REQUIRED ACTION: Every line with the string "pointerStartRef" should be copied from the data.

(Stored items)
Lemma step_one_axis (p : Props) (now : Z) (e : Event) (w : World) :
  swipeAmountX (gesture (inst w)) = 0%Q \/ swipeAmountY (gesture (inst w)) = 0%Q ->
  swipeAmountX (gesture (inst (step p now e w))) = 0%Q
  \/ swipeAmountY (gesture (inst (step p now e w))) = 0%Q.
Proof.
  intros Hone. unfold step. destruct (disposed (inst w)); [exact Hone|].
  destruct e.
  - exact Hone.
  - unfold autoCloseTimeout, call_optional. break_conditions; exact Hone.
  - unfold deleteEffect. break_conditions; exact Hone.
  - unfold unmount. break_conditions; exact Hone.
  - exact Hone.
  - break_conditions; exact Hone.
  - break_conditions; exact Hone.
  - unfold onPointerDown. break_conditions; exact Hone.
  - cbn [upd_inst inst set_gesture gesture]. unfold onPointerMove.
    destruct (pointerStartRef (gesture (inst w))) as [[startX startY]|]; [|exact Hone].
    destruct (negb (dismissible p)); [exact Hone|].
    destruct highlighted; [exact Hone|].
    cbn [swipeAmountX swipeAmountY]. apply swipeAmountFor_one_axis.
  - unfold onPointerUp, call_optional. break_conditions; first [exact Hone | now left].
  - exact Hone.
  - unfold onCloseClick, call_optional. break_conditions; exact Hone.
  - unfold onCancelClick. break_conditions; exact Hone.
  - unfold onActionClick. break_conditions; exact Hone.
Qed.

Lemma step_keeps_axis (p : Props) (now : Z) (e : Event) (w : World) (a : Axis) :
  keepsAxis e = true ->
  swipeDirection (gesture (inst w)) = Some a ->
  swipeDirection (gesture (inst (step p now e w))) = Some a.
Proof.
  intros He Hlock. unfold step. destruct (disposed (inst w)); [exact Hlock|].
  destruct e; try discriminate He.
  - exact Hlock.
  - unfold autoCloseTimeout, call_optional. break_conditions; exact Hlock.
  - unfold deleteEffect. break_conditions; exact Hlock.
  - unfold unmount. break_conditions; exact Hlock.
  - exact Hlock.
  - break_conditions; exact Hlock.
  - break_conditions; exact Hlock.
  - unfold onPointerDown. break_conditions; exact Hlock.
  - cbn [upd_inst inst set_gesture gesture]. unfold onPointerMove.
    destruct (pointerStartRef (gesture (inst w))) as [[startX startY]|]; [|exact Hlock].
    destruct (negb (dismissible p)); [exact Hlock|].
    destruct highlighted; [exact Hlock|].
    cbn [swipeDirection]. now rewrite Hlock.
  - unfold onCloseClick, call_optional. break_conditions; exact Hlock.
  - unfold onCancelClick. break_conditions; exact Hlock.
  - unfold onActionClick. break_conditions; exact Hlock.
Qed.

EXPECTED ANSWER:
    destruct (pointerStartRef (gesture (inst w))) as [[startX startY]|]; [|exact Hone].
    destruct (pointerStartRef (gesture (inst w))) as [[startX startY]|]; [|exact Hlock].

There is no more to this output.